EXERCISE PROMPT
Report how many lines in the following entries contain "played". Nothing else should be given.

──────── GIVEN ENTRIES ────────

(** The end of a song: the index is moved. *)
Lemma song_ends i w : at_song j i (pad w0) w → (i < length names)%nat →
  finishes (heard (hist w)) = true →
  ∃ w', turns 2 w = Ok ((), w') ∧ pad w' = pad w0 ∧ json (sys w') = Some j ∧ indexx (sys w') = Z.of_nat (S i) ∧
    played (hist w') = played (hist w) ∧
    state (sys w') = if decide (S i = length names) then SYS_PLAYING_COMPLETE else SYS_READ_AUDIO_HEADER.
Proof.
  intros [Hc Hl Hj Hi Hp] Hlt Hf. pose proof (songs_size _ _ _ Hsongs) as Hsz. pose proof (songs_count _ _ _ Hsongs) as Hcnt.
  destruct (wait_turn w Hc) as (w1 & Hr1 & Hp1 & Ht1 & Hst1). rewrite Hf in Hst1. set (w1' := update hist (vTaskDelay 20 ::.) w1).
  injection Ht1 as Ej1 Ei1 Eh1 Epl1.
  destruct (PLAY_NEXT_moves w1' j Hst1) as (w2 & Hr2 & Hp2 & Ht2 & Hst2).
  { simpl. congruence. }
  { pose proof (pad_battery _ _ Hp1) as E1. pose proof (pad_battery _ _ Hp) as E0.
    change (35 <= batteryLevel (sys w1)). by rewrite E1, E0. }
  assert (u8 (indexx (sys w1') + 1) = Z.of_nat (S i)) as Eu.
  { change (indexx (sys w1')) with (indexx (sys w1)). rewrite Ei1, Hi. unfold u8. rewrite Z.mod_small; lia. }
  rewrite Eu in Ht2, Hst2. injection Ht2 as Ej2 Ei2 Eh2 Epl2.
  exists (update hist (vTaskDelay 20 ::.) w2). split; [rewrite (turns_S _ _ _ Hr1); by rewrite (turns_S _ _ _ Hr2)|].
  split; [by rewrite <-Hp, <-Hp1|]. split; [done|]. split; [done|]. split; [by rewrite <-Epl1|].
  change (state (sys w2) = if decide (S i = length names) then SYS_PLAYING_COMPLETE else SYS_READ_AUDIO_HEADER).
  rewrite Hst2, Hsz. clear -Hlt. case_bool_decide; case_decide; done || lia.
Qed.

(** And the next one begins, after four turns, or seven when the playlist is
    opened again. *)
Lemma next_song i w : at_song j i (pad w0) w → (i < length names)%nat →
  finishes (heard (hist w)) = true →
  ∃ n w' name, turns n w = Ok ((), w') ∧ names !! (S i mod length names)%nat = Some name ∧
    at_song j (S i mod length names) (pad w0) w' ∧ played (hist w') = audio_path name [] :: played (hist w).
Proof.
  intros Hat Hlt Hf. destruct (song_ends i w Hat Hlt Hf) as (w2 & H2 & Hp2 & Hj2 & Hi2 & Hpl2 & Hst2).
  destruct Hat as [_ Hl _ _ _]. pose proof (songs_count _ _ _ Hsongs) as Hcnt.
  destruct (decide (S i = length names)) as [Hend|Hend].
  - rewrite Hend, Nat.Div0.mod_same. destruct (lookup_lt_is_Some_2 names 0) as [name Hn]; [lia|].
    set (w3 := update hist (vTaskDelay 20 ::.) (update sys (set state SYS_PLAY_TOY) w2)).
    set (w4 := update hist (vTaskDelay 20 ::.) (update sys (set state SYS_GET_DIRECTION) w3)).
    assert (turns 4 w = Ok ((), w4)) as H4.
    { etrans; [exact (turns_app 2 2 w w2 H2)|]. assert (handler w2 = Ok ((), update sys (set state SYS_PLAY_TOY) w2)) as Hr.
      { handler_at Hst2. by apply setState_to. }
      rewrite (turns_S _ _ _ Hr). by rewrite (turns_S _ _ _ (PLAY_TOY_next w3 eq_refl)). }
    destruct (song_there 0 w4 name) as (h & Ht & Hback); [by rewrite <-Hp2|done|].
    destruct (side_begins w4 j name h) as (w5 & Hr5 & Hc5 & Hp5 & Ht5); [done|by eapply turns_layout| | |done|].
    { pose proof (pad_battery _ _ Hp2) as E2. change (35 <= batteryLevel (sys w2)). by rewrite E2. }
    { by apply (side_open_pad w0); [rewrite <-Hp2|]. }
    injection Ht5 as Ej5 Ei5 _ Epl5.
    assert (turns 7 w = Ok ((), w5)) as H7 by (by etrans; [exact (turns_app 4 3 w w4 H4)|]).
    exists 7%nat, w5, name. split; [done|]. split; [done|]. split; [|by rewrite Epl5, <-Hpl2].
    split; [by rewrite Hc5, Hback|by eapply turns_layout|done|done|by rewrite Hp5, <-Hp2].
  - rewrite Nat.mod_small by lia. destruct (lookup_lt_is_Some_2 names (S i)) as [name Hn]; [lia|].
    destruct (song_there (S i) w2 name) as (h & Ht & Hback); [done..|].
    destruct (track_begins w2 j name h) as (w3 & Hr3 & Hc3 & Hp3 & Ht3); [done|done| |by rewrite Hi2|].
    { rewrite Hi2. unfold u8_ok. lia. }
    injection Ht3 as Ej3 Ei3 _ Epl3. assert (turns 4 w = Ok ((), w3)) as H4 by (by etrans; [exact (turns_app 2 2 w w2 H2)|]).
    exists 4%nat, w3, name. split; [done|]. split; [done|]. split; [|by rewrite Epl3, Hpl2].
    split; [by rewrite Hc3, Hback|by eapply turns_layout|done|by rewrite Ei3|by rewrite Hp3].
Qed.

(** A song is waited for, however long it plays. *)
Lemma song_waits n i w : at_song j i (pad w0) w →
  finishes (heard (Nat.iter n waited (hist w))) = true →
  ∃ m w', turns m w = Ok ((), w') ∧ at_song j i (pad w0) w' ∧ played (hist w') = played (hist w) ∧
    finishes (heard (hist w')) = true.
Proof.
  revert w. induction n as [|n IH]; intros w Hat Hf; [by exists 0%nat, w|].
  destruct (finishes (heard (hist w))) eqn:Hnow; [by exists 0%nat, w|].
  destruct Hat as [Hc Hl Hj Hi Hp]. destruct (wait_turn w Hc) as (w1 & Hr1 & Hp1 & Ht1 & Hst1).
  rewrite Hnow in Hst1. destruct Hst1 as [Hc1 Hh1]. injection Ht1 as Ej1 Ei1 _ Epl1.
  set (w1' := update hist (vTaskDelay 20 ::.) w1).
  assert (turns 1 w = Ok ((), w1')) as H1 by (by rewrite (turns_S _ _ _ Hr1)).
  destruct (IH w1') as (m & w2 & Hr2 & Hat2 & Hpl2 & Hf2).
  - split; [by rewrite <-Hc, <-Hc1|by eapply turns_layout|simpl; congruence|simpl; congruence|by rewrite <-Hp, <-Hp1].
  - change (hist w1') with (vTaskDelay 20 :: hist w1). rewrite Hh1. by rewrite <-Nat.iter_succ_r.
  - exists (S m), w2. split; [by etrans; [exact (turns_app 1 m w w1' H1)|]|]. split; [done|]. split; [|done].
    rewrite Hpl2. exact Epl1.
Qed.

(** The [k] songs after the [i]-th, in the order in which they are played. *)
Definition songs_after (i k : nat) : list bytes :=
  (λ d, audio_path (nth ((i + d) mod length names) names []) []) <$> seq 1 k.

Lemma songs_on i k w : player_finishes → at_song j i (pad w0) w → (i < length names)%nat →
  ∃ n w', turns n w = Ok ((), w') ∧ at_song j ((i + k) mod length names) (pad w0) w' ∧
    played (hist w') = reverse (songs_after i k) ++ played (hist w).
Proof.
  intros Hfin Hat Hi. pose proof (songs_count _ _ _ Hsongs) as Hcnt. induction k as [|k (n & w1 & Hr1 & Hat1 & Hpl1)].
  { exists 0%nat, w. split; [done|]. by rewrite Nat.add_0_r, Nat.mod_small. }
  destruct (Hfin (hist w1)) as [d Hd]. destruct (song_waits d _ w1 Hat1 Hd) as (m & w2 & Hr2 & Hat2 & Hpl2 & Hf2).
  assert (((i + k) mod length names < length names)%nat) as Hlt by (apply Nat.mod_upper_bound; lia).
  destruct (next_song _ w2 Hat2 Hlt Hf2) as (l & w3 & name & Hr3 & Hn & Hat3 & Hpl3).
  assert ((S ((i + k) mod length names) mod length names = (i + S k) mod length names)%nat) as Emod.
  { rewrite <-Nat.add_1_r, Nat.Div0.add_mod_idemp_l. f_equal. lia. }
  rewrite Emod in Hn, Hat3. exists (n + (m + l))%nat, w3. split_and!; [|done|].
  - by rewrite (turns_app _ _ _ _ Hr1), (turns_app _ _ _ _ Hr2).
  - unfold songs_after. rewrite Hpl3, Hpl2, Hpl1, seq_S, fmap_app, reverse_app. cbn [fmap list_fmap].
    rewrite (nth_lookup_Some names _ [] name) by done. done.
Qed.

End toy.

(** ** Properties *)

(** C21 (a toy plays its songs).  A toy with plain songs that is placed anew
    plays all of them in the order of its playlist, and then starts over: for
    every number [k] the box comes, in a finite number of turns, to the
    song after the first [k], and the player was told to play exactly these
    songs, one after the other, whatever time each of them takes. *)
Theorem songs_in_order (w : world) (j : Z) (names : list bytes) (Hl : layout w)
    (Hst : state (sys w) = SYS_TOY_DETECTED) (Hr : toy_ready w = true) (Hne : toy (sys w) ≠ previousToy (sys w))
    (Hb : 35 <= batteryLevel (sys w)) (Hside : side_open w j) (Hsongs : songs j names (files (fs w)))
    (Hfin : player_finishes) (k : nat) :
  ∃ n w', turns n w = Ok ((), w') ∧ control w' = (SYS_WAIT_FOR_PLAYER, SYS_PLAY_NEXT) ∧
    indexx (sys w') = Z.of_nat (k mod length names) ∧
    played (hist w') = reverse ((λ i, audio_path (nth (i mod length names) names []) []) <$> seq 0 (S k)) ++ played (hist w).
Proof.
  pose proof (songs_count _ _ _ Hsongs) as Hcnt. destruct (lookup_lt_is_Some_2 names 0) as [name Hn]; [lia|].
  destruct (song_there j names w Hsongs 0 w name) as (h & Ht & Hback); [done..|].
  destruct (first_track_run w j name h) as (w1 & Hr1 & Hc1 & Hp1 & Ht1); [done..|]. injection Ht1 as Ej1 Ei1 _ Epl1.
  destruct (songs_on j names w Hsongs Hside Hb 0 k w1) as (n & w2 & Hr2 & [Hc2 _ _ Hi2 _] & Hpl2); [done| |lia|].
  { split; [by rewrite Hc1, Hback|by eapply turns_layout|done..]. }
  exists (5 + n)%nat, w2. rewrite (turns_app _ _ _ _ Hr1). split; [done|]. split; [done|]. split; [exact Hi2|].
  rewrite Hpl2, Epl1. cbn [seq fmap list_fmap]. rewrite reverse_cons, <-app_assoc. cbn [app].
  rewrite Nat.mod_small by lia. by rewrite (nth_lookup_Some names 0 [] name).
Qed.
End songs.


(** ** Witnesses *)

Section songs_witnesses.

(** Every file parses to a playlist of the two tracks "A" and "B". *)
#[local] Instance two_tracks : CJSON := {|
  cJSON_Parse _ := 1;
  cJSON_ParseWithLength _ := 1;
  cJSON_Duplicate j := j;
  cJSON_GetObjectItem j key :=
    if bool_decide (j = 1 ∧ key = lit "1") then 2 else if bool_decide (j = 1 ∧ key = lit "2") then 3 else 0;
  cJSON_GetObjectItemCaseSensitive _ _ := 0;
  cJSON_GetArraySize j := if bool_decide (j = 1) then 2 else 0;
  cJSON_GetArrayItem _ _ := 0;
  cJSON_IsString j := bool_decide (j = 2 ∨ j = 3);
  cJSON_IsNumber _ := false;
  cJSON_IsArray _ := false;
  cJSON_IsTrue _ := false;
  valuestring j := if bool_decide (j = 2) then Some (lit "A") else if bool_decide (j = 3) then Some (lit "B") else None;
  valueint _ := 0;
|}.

────────

REPLY TO THE TASK
6